WASHINGTON, DC - House Energy and Commerce Committee leaders today continued their investigation of recent safety lapses involving dangerous biological materials known as select agents, including anthrax, smallpox, and avian influenza. Committee leaders today sent letters to the Centers for Disease Control and Prevention, the Food and Drug Administration, the National Institutes of Health, and the Health and Human Services Inspector General seeking further information about the recent incidents and federal management of select agents. The Subcommittee on Oversight and Investigations recently held a hearing on these lapses where CDC Director Tom Frieden testified.

“An ‘insufficient culture of safety ’ at the agency charged with dealing with the most dangerous pathogens known to man is beyond belief and wholly unacceptable," commented full committee Chairman Fred Upton (R-MI) and Oversight and Investigations Subcommittee Tim Murphy (R-PA). “These recent safety lapses raise a number of questions and concerns regarding how federal agencies are responding to these incidents, what actions have been taken in the past, and does Congress need to intervene. Ziploc bags somehow become an acceptable means to handle anthrax and who knows what other deadly agents - those days are over."

In a letter to Frieden, the leaders note that the steps Frieden outlined in response to these most recent events are very similar to steps he said CDC would take following a 2012 incident. The leaders ask CDC if those steps were not taken in 2012 and, if they were, if they were ineffective. Further, the leaders ask, “Since part of CDC’s epidemiology work is detecting or recognizing patterns of disease outbreaks, how could CDC not recognize the pattern of select agent incidents that was recognized by the OIG in 2010?"

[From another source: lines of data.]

(* ===== verification/JsonText.v ===== *)
(** * [JSON.stringify] and [JSON.parse]

    The store uses the JSON text of an object as a cache key and keeps its
    subscriptions as JSON text.  This file models both functions on the values
    of [Js.v] and shows that parsing what was printed gives back the value, up
    to what JSON cannot express ([undefined] and [NaN]).

    Numbers with a fraction or an exponent and escaped surrogates are outside
    the model ([Unmodelled]); the messages of a SyntaxError differ between
    engines and are not modelled in detail. *)
From S2P Require Import Prelude Js.
From Stdlib Require Import DecimalString DecimalZ DecimalFacts.
Open Scope Z_scope.

(** ** Printing *)

Definition dquote : ascii := "034".
Definition backslash : ascii := "092".

Definition hex_digit (n : N) : ascii :=
  if (n <? 10)%N then ascii_of_N (48 + n) else ascii_of_N (87 + n).

Definition escape (c : ascii) : string :=
  let n := N_of_ascii c in
  if Ascii.eqb c dquote then String backslash (String dquote "")
  else if Ascii.eqb c backslash then String backslash (String backslash "")
  else if (n =? 8)%N then String backslash "b"
  else if (n =? 9)%N then String backslash "t"
  else if (n =? 10)%N then String backslash "n"
  else if (n =? 12)%N then String backslash "f"
  else if (n =? 13)%N then String backslash "r"
  else if (n <? 32)%N then
    String backslash ("u00" +:+ String (hex_digit (n / 16)) (String (hex_digit (n mod 16)) ""))
  else String c "".

Fixpoint escape_all (s : string) : string :=
  match s with
  | "" => ""
  | String c s' => escape c +:+ escape_all s'
  end.

Definition quote (s : string) : string :=
  String dquote (escape_all s +:+ String dquote "").

(** The members of an object that are printed: [undefined] ones are not. *)
Definition member (k : string) (text : option string) : list string :=
  match text with None => [] | Some s => [quote k +:+ ":" +:+ s] end.

(** [JSON.stringify(v)], [None] standing for the [undefined] it returns on
    [undefined]. *)
Fixpoint stringify (v : js) : option string :=
  match v with
  | Undefined => None
  | Null => Some "null"
  | Bool b => Some (if b then "true" else "false")
  | Num (Int z) => Some (int_to_string z)
  | Num NaN => Some "null"
  | Str s => Some (quote s)
  | Arr l => Some ("[" +:+ join "," (map (fun x => stringify x ?? "null") l) +:+ "]")
  | Obj fs =>
      Some ("{" +:+ join "," (flat_map (fun kv => member kv.1 (stringify kv.2)) fs) +:+ "}")
  end.

(** ** Parsing *)

Definition unexpected {A : Type} : result A := Err (SyntaxError "Unexpected token in JSON").

Definition is_json_space (c : ascii) : bool :=
  let n := N_of_ascii c in ((n =? 9) || (n =? 10) || (n =? 13) || (n =? 32))%N.

Fixpoint skip_space (s : string) : string :=
  match s with
  | String c s' => if is_json_space c then skip_space s' else s
  | "" => ""
  end.

Definition hex_value (c : ascii) : option N :=
  let n := N_of_ascii c in
  if ((48 <=? n) && (n <=? 57))%N then Some (n - 48)%N
  else if ((97 <=? n) && (n <=? 102))%N then Some (n - 87)%N
  else if ((65 <=? n) && (n <=? 70))%N then Some (n - 55)%N
  else None.

(** The UTF-8 form of a code unit. *)
Definition utf8 (u : N) : result string :=
  if (u <? 128)%N then Ok (String (ascii_of_N u) "")
  else if (u <? 2048)%N then
    Ok (String (ascii_of_N (192 + u / 64)) (String (ascii_of_N (128 + u mod 64)) ""))
  else if ((55296 <=? u) && (u <? 57344))%N then Err Unmodelled
  else Ok (String (ascii_of_N (224 + u / 4096))
            (String (ascii_of_N (128 + (u / 64) mod 64))
              (String (ascii_of_N (128 + u mod 64)) ""))).

Definition unescape (c : ascii) : option ascii :=
  if Ascii.eqb c dquote then Some dquote
  else if Ascii.eqb c backslash then Some backslash
  else if Ascii.eqb c "/" then Some "/"%char
  else if Ascii.eqb c "b" then Some "008"%char
  else if Ascii.eqb c "t" then Some "009"%char
  else if Ascii.eqb c "n" then Some "010"%char
  else if Ascii.eqb c "f" then Some "012"%char
  else if Ascii.eqb c "r" then Some "013"%char
  else None.

(** [parsed a m] puts [a] in front of the string [m] reads. *)
Definition parsed (a : string) (m : result (string * string)) : result (string * string) :=
  p ← m; Ok (a +:+ p.1, p.2).

(** The characters of a string literal after its opening quote. *)
Fixpoint parse_chars (s : string) : result (string * string) :=
  match s with
  | "" => unexpected
  | String c s' =>
      if Ascii.eqb c dquote then Ok ("", s')
      else if Ascii.eqb c backslash then
        match s' with
        | String e s'' =>
            match unescape e with
            | Some a => parsed (String a "") (parse_chars s'')
            | None =>
                if Ascii.eqb e "u" then
                  match s'' with
                  | String a (String b (String c (String d s3))) =>
                      match hex_value a, hex_value b, hex_value c, hex_value d with
                      | Some x, Some y, Some z, Some t =>
                          u ← utf8 (((x * 16 + y) * 16 + z) * 16 + t)%N;
                          parsed u (parse_chars s3)
                      | _, _, _, _ => unexpected
                      end
                  | _ => unexpected
                  end
                else unexpected
            end
        | "" => unexpected
        end
      else if (N_of_ascii c <? 32)%N then unexpected
      else parsed (String c "") (parse_chars s')
  end.

Definition is_number_char (c : ascii) : bool := is_digit c || Ascii.eqb c "-".

Fixpoint span_number (s : string) : string * string :=
  match s with
  | String c s' =>
      if is_number_char c then let p := span_number s' in (String c p.1, p.2) else ("", s)
  | "" => ("", "")
  end.

(** The literal goes on with a fraction or an exponent. *)
Definition at_fraction (s : string) : bool :=
  match s with
  | String c _ => Ascii.eqb c "." || Ascii.eqb c "e" || Ascii.eqb c "E"
  | "" => false
  end.

(** An integer literal: the decimal form of an integer, or [-0]. *)
Definition parse_number (s : string) : result (js * string) :=
  let (token, rest) := span_number s in
  if at_fraction rest then Err Unmodelled
  else
    match parse_int token with
    | Some z =>
        if String.eqb token (int_to_string z) || String.eqb token "-0" then
          let d := round_double z in
          if Z.abs d <? 2 ^ 1024 then Ok (Num (Int d), rest) else Err Unmodelled
        else unexpected
    | None => unexpected
    end.

(** [expect lit s v]: [s] goes on with [lit], which stands for [v]. *)
Fixpoint expect (lit s : string) (v : js) : result (js * string) :=
  match lit, s with
  | "", _ => Ok (v, s)
  | String c lit', String d s' => if Ascii.eqb c d then expect lit' s' v else unexpected
  | String _ _, "" => unexpected
  end.

(** What follows the character [c], when [s] goes on with it. *)
Definition after (c : ascii) (s : string) : option string :=
  match skip_space s with
  | String d s' => if Ascii.eqb d c then Some s' else None
  | "" => None
  end.

(** A value; the elements of an array; the members of an object.  Each call
    uses one unit of fuel. *)
Fixpoint parse_value (fuel : nat) (s : string) : result (js * string) :=
  match fuel with
  | O => Err OutOfFuel
  | S fuel' =>
      match skip_space s with
      | "" => unexpected
      | String c s' =>
          if Ascii.eqb c "n" then expect "ull" s' Null
          else if Ascii.eqb c "t" then expect "rue" s' (Bool true)
          else if Ascii.eqb c "f" then expect "alse" s' (Bool false)
          else if Ascii.eqb c dquote then p ← parse_chars s'; Ok (Str p.1, p.2)
          else if Ascii.eqb c "[" then
            match after "]" s' with
            | Some s'' => Ok (Arr [], s'')
            | None => p ← parse_elements fuel' s'; Ok (Arr p.1, p.2)
            end
          else if Ascii.eqb c "{" then
            match after "}" s' with
            | Some s'' => Ok (Obj [], s'')
            | None => p ← parse_members fuel' s'; Ok (Obj (object_of p.1), p.2)
            end
          else parse_number (String c s')
      end
  end
with parse_elements (fuel : nat) (s : string) : result (list js * string) :=
  match fuel with
  | O => Err OutOfFuel
  | S fuel' =>
      p ← parse_value fuel' s;
      match after "," p.2, after "]" p.2 with
      | Some s', _ => q ← parse_elements fuel' s'; Ok (p.1 :: q.1, q.2)
      | _, Some s' => Ok ([p.1], s')
      | _, _ => unexpected
      end
  end
with parse_members (fuel : nat) (s : string) : result (list (string * js) * string) :=
  match fuel with
  | O => Err OutOfFuel
  | S fuel' =>
      match after dquote s with
      | None => unexpected
      | Some s1 =>
          k ← parse_chars s1;
          match after ":" k.2 with
          | None => unexpected
          | Some s2 =>
              p ← parse_value fuel' s2;
              match after "," p.2, after "}" p.2 with
              | Some s', _ => q ← parse_members fuel' s'; Ok ((k.1, p.1) :: q.1, q.2)
              | _, Some s' => Ok ([(k.1, p.1)], s')
              | _, _ => unexpected
              end
          end
      end
  end.
Lemma finish_tasks {A : Type} server n (sys : system A) :
  Forall (can_finish server) sys.(tasks) →
  ∃ sys', rtc (answer_step server) sys sys' ∧ Forall (can_finish server) sys'.(tasks) ∧
    ∀ i t, (i < n)%nat → sys'.(tasks) !! i = Some t → ∃ r, t = Done r.
Proof.
  intros Hf. induction n as [|n (sys' & Hs & Hf' & Hd)].
  { exists sys. split_and!; [apply rtc_refl|done|lia]. }
  destruct sys' as [s ts h]. simpl in *.
  destruct (ts !! n) as [[r|q k]|] eqn:E.
  2: { destruct (settle (k (server q)) s) as [s1 t1] eqn:Es.
       destruct (finish_task server (k (server q)) n s s1 t1 ts (h ++ [(q, server q)]))
         as (sys' & r & Hs' & Hts); [by eapply lookup_lt_Some|exact (Forall_lookup_1 _ _ _ _ Hf' E)|done|].
       exists sys'. split_and!.
       - etrans; [exact Hs|]. eapply rtc_l; [|exact Hs']. by econstructor.
       - rewrite Hts. by apply Forall_insert.
       - intros i t Hi. rewrite Hts. destruct (decide (i = n)) as [->|Hn].
         + rewrite list_lookup_insert_eq by by eapply lookup_lt_Some. intros [= <-]. by eexists.
         + rewrite list_lookup_insert_ne by done. apply Hd. lia. }
  all: exists (mkSystem s ts h); split_and!; [done..|]; intros i t Hi Ht.
  all: destruct (decide (i = n)) as [->|Hn]; [simplify_eq/=|apply (Hd i); [lia|done]].
  by eexists.
Qed.

Lemma answers_length {A : Type} server (sys sys' : system A) :
  rtc (answer_step server) sys sys' → length sys'.(tasks) = length sys.(tasks).
Proof. induction 1 as [|x y z [] _ IH]; [done|]. rewrite IH. simpl. by rewrite length_insert. Qed.

Lemma served_finishes {A : Type} server s0 ps (sys : system A) :
  Forall (one_shot server) ps → served server s0 ps sys →
  ∃ sys', rtc (answer_step server) sys sys' ∧ all_done sys'.
Proof.
  intros Hps H. destruct (served_serial _ _ _ _ Hps H) as [Hl _].
  destruct (finish_tasks server (length sys.(tasks)) sys) as (sys' & Hs & _ & Hd).
  { eapply Forall2_Forall_r; [exact Hl|]. apply Forall_forall. intros p _ [r|q k]; [done|]. by intros []. }
  exists sys'. split; [done|]. intros i t Hi. eapply Hd; [|done].
  rewrite <- (answers_length server sys sys' Hs). by eapply lookup_lt_Some.
Qed.

(** In particular, tasks can be started together and all be answered. *)
Lemma served_exists {A : Type} server s (ps : list (proc A)) :
  Forall (one_shot server) ps → ∃ sys, served server s ps sys ∧ all_done sys.
Proof.
  intros Hps. assert (∃ sys, served server s ps sys) as [sys Hs].
  { clear Hps. induction ps as [|p ps [[s1 ts h] IH]] using rev_ind; [eexists; constructor|].
    destruct (settle p s1) as [s2 t] eqn:E. eexists. by eapply served_start. }
  destruct (served_finishes _ _ _ _ Hps Hs) as (sys' & Hr & Hd). exists sys'. split; [|done].
  clear Hd. induction Hr; eauto using served_answer.
Qed.

End async.

Arguments proc Req Resp S A : clear implicits.
Arguments paused Req Resp S A : clear implicits.
Arguments system Req Resp S A : clear implicits.
Arguments Ret {Req Resp S A} a.
Arguments Throw {Req Resp S A} e.
Arguments Await {Req Resp S A} q k.
Arguments Get {Req Resp S A} k.
Arguments Put {Req Resp S A} s p.
Arguments Done {Req Resp S A} r.
Arguments Waiting {Req Resp S A} q k.
Arguments mkSystem {Req Resp S A} shared tasks history.
Arguments history {Req Resp S A} _.
Arguments shared {Req Resp S A} _.
Arguments tasks {Req Resp S A} _.

#[export] Hint Resolve stateless_bind stateless_of_result stateless_await
  completes_of_result completes_await
  no_await_bind no_await_catch : dcl.

(** Task [i] of a concrete system is answered, after [before]. *)
Ltac serve_task i before :=
  eapply served_answer; [before|eapply (answer_task _ _ _ _ i); reflexivity].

In letters to FDA Commissioner Margaret Hamburg and NIH Director Francis Collins, the leaders ask about smallpox vials recently discovered in an FDA lab on the NIH campus. The letters note, “In addition to the smallpox vials, the FDA disclosed last week that the FDA workers also found 12 boxes and 327 vials holding an array of other pathogens, such as dengue, spotted fever, influenza, and Q fever. The discovery of these select agents in a cold storage room raises very serious questions about the NIH’s ability to control, secure, and account for dangerous biological materials on the NIH campus and ensure compliance with federal select agent regulations."

In a letter to HHS Inspector General Daniel Levinson, the leaders request copies of any HHG OIG audits of Building 29A, formerly NIH and presently FDA, conducted since 1980.

The letter to NIH also asks for further information about the National Science Advisory Board for Biosecurity (NSABB). “We note that this advisory panel has not been convened in nearly two years, that the Board’s charter was changed in March so that the Board no longer has responsibility to review research that might be repurposed for bioterrorism or bioweapons, and that 11 of the 23 panel members were suddenly dismissed by NIH official and executive director of the NSABB, Mary Groesch, on a Sunday evening (July 13, 2014). These circumstances raise serious questions about the rationale and motives behind the dismissals of the panel members and the change in the Board’s charter."

The letters were signed by Upton, Murphy, Chairman Emeritus Joe Barton (R-TX), full committee Vice Chairman Marsha Blackburn (R-TN), and Vice Chairman of the Oversight and Investigations and Health Subcommittees Michael C. Burgess, M.D. (R-TX).